▶ [Exercise goal]: The records sit below. Return every line in them that holds the word "JsonGraph".

▶ [Extracted material]:

****************

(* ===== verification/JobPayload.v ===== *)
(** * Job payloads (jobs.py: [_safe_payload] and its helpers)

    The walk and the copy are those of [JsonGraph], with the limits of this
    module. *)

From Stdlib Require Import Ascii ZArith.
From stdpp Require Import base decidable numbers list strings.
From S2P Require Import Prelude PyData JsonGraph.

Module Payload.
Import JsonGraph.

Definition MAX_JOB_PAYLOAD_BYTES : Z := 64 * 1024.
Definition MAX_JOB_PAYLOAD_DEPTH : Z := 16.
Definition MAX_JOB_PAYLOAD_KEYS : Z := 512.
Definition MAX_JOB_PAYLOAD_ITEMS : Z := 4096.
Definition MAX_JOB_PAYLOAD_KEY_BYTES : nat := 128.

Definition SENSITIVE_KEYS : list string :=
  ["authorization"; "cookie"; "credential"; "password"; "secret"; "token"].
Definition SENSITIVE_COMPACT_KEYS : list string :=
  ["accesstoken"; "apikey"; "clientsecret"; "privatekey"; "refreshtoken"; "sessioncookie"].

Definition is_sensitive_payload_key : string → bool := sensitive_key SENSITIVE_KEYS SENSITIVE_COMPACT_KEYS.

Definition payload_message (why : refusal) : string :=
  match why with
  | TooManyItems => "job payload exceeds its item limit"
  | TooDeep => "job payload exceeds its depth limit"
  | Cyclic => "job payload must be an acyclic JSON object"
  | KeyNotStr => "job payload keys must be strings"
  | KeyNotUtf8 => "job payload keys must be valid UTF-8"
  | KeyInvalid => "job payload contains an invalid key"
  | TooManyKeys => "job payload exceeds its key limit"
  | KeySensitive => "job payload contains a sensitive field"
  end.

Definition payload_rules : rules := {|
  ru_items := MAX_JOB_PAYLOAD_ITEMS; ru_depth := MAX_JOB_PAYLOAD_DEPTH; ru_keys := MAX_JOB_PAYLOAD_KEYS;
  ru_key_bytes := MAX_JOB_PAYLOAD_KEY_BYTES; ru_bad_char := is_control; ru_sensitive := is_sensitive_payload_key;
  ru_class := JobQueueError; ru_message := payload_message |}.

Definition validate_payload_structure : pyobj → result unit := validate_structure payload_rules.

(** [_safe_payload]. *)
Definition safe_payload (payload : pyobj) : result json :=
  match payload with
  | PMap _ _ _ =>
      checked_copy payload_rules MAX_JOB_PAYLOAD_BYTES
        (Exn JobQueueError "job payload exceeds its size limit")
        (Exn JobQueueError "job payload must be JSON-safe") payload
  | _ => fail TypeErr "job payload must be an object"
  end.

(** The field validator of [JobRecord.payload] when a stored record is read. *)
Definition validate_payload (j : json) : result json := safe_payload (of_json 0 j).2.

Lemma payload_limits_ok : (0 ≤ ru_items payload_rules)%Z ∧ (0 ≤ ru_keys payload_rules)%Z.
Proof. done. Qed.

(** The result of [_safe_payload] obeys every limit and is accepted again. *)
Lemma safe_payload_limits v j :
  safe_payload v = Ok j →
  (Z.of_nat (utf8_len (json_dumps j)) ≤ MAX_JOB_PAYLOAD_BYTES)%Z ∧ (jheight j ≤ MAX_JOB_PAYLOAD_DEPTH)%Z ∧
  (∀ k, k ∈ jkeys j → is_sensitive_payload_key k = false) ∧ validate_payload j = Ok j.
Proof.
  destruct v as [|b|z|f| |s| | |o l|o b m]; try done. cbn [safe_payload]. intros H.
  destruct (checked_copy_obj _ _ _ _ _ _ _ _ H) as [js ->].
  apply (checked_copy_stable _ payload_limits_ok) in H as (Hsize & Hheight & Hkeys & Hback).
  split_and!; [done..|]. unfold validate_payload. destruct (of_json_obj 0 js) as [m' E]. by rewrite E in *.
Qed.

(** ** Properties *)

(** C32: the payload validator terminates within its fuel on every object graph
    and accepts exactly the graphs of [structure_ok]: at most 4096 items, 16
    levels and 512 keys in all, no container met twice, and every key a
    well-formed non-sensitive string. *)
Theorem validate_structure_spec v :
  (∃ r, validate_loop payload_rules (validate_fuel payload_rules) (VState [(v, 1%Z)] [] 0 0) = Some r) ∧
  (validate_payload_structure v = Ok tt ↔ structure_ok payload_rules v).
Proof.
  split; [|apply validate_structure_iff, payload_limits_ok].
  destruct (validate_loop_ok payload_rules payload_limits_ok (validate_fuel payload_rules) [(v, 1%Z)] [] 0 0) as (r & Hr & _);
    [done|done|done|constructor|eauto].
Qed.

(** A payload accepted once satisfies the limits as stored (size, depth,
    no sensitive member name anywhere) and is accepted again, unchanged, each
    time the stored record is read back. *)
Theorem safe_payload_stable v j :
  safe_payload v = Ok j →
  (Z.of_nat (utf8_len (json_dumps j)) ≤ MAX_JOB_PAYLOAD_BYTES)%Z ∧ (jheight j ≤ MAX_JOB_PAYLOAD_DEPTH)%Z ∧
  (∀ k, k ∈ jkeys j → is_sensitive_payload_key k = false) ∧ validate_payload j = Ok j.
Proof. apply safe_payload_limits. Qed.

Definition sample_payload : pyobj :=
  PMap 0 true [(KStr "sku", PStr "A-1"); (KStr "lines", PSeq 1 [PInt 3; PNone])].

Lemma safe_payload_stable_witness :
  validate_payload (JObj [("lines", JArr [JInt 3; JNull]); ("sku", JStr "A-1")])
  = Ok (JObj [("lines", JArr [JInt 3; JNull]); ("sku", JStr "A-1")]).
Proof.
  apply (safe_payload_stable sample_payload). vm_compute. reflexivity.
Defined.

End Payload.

****************

▶ [Task solution]:
    The walk and the copy are those of [JsonGraph], with the limits of this
From S2P Require Import Prelude PyData JsonGraph.
Import JsonGraph.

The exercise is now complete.